Humanoid robots will likely be the first widespread AI machines that change physical work. And once they can reliably see, reason, and act in the real world, the future is going to arrive a lot faster than most people think.


And humanoid robots are just the visible frontier of the robo-revolution.


Beneath the ocean’s surface, Irish startup Ulysses is deploying teams of autonomous underwater drones—nicknamed “Robo Sharks”—to become marine gardeners. These underwater robots are planting seagrass, a vital ecosystem that captures carbon 35X more effectively than rainforests.


On land, precision-farming robots reduce herbicide use by 90%, their sensors detecting and treating individual weeds instead of spraying entire fields. Meanwhile, driverless tractors guided by satellites plow perfect rows through the night.


As Jensen said, “Everything that moves will be robotic.” Get ready for all kinds of weird and wonderful AI robots to enter our world.


Even robotic police dogs—like “Roscoe” in Massachusetts, which recently faced gunfire and likely saved human lives in a standoff.


Today, robots in factories are still mostly one-trick ponies.


Programmed for repetitive motions in choreographed settings, repeatedly making the same weld in the same spot on an assembly line or dropping the same item into the same box.


AI allows robots to learn new things.


Soon, the same robot that unloads trucks in the morning could help assemble products in the afternoon and organize inventory at night. We’re moving from single-purpose machines to versatile helpers that can understand and follow instructions.


For decades, American manufacturing has lost out to countries with cheaper labor. But AI changes the math. Now, robots can work 24/7, never get tired, and can learn new tasks overnight.


Suddenly, America’s advantages—cheap energy, strong infrastructure, and AI expertise—matter more than low wages.
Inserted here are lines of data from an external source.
(* ===== verification/AccessOfferings.v ===== *)
(** * Model access: what a catalog refresh does

    The offerings of a connection before and after a refresh ([refreshed], [withdrawn_from]),
    and the refresh row and the queue ([finished]). *)

From stdpp Require Import strings gmap fin_maps list sorting relations.
From Stdlib Require Import String Lia.
From S2P Require Import Prelude GoStrings Postgres Usecase Outbox.
From S2P Require Import AccessStore AccessRepository AccessCatalog AccessService AccessBindings.
Open Scope string_scope.
Open Scope list_scope.
Open Scope Z_scope.

Section Offerings.
Context `{Platform, !PlatformLaws, Proto}.
Implicit Types (db : access_tables) (m : gmap (string * string) ModelOffering).

(** ** Rows of offerings *)

(** Rows are found under their tenant and identifier, and a connection has one row for each
    of its provider's models. *)
Record keyed m : Prop := {
  keyed_key : ∀ t o row, m !! (t, o) = Some row → offering_TenantID row = t ∧ offering_ID row = o;
  keyed_one : ∀ t c x k1 k2 r1 r2, m !! k1 = Some r1 → m !! k2 = Some r2 →
    offering_is t c x r1 = true → offering_is t c x r2 = true → k1 = k2;
}.

Lemma offering_is_true t c x row :
  offering_is t c x row = true ↔
  offering_of t c row = true ∧ offering_ProviderModelID row = x.
Proof. unfold offering_is. by rewrite andb_true_iff, String.eqb_eq. Qed.

Lemma offering_of_true t c row :
  offering_of t c row = true ↔ offering_TenantID row = t ∧ offering_ConnectionID row = c.
Proof. unfold offering_of. by rewrite andb_true_iff, !String.eqb_eq. Qed.

Lemma find_offering_Some t c x db old :
  find_offering t c x db = Some old →
  ∃ k, access_offerings db !! k = Some old ∧ offering_is t c x old = true.
Proof.
  unfold find_offering. intros ([k v] & Hf & ->)%fmap_Some. cbn in *.
  apply List.find_some in Hf as [Hin%list_elem_of_In%elem_of_map_to_list Ho]. eauto.
Qed.

Lemma find_offering_None t c x db k row :
  find_offering t c x db = None → access_offerings db !! k = Some row →
  offering_is t c x row = false.
Proof.
  unfold find_offering. intros Hf%fmap_None Hk%elem_of_map_to_list%list_elem_of_In.
  exact (List.find_none _ _ Hf _ Hk).
Qed.

(** What a refresh never changes of a row; its version only grows. *)
Record same_identity (old row : ModelOffering) : Prop := {
  same_tenant : offering_TenantID row = offering_TenantID old;
  same_id : offering_ID row = offering_ID old;
  same_connection : offering_ConnectionID row = offering_ConnectionID old;
  same_provider : offering_ProviderKey row = offering_ProviderKey old;
  same_model : offering_ProviderModelID row = offering_ProviderModelID old;
  same_first_seen : offering_FirstSeenAt row = offering_FirstSeenAt old;
  version_grows : offering_Version old ≤ offering_Version row;
}.

#[export] Instance same_identity_preorder : PreOrder same_identity.
Proof.
  split; [intros o; by split|]. intros o1 o2 o3 [] []. split; try congruence. lia.
Qed.

Lemma same_identity_is t c x old row :
  same_identity old row → offering_is t c x row = offering_is t c x old.
Proof. intros []. unfold offering_is, offering_of. congruence. Qed.
Lemma same_identity_of t c old row :
  same_identity old row → offering_of t c row = offering_of t c old.
Proof. intros []. unfold offering_of. congruence. Qed.

(** A row says what was discovered of its model. *)
Record describes (d : DiscoveredModel) (row : ModelOffering) : Prop := {
  describes_model : offering_ProviderModelID row = model_ProviderModelID d;
  describes_name : offering_DisplayName row = model_DisplayName d;
  describes_description : offering_Description row = model_Description d;
  describes_status : offering_Status row = OfferingStatusAvailable;
  describes_usable : offering_AgentUsable row = model_AgentUsable d;
  describes_capabilities : model_Capabilities d = Some (offering_Capabilities row);
  describes_inputs : model_InputModalities d = Some (offering_InputModalities row);
  describes_outputs : model_OutputModalities d = Some (offering_OutputModalities row);
  describes_context : offering_ContextWindowTokens row = model_ContextWindowTokens d;
  describes_output : offering_MaxOutputTokens row = model_MaxOutputTokens d;
}.

(** ** One model *)

(** The row of a model that was discovered: a new one, or the one there was. *)
Record upserted (t c : string) (d : DiscoveredModel) m m' : Prop := {
  upserted_row : ∃ o row, describes d row ∧ offering_is t c (model_ProviderModelID d) row = true ∧
    offering_ID row = o ∧ m' = <[(t, o) := row]> m ∧
    (∀ old, m !! (t, o) = Some old → same_identity old row) ∧
    (m !! (t, o) = None →
     ∀ k old, m !! k = Some old → offering_is t c (model_ProviderModelID d) old = false);
}.

Lemma sql_upsert_offering_Ok tenantID connectionID newID source d now sc db u db' :
  sql_upsert_offering tenantID connectionID newID source d now sc db = Ok (u, db') →
  keyed (access_offerings db) →
  ∃ t c r m', uuid_in tenantID = Some t ∧ uuid_in connectionID = Some c ∧
    rls_of sc = Ok r ∧ tenant_scoped r t = true ∧
    upserted t c d (access_offerings db) m' ∧ db' = set_offerings m' db.
Proof.
  unfold sql_upsert_offering, array_in. intros Hr Hk. result_inv Hr.
  repeat match goal with Hc : cast _ = Ok _ |- _ => apply access_cast_Ok in Hc end.
  match goal with Hw : writable _ _ _ = Ok _ |- _ => apply writable_Ok in Hw as (r & Hrl & Hs) end.
  match type of Hr with context [find_offering ?t ?c _ _] => exists t, c, r end.
  destruct (find_offering _ _ _ _) as [old|] eqn:Hf; result_inv Hr; injection Hr as _ <-;
    eexists; (split_and!; [done..| |reflexivity]); constructor.
  - apply find_offering_Some in Hf as ([t' o'] & Hold & His).
    pose proof (keyed_key _ Hk _ _ _ Hold) as [Ht' Ho'].
    pose proof His as [[Hte Hce]%offering_of_true Hmo]%offering_is_true.
    rewrite <-Ht', <-Ho', Hte in Hold.
    eexists (offering_ID old), _. split_and!; [| | |reflexivity| |]; cbn.
    + by split; cbn.
    + apply offering_is_true. split; [by apply offering_of_true|done].
    + done.
    + intros old' Hold'. rewrite Hold in Hold'. injection Hold' as <-. split; cbn; try done.
      destruct (offering_changed _ _); lia.
    + congruence.
  - eexists _, _. split_and!; [| | |reflexivity| |]; cbn.
    + by split; cbn.
    + by apply offering_is_true; split; [apply offering_of_true|].
    + done.
    + intros old Hold. by rewrite Hold in *.
    + intros _ k old. by apply find_offering_None.
Qed.

(** ** All models *)

Definition discovered_ids (models : list DiscoveredModel) : list string :=
  model_ProviderModelID <$> models.

(** The rows [m'] after the models were written into [m], for the connection [c]. *)
Record refreshed (t c : string) (models : list DiscoveredModel) m m' : Prop := {
  refreshed_keyed : keyed m';
  refreshed_old : ∀ k old, m !! k = Some old → ∃ row, m' !! k = Some row ∧
    same_identity old row ∧
    (row = old ∨ offering_of t c old = true ∧
                 offering_ProviderModelID old ∈ discovered_ids models);
  refreshed_new : ∀ k row, m' !! k = Some row → m !! k = Some row ∨
    offering_of t c row = true ∧ offering_ProviderModelID row ∈ discovered_ids models;
  refreshed_available : ∀ k row, m' !! k = Some row → offering_of t c row = true →
    offering_ProviderModelID row ∈ discovered_ids models →
    offering_Status row = OfferingStatusAvailable;
  refreshed_found : NoDup (discovered_ids models) → ∀ d, d ∈ models → ∃ o row,
    m' !! (t, o) = Some row ∧ offering_of t c row = true ∧ describes d row;
  refreshed_slices : Forall (λ d, is_Some (model_Capabilities d) ∧
    is_Some (model_InputModalities d) ∧ is_Some (model_OutputModalities d)) models;
}.

Lemma refreshed_nil t c m : keyed m → refreshed t c [] m m.
Proof.
  intros Hk. split; [done| | | | |by constructor].
  - intros k old Ho. exists old. split_and!; [done..|by left].
  - intros k row Hr. by left.
  - intros k row _ _ Hx. by apply not_elem_of_nil in Hx.
  - intros _ d Hd. by apply not_elem_of_nil in Hd.
Qed.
Picture a handful of people overseeing thousands of robots running a factory. Now, imagine if America were full of these factories. We could produce 1,000X more stuff for a fraction of today’s costs. When THAT happens (it’s already started), it could create trillions of dollars in wealth.


Remember the old dream of “Made in USA”? It’s felt like a nostalgic slogan.


Take phones. A company called Purism created a fully “Made in USA” phone. Great idea, but it costs $1,600… and you can get an equivalent Android phone for $300. That’s the old math. With AI-powered robots, we can change that equation.


It’s no exaggeration to say self-learning robots can reindustrialize America. They can turn “Made in America” from a feel-good slogan into a badge of cutting-edge innovation.


This will be one of the biggest investment opportunities in the next decade. And it’s only getting started.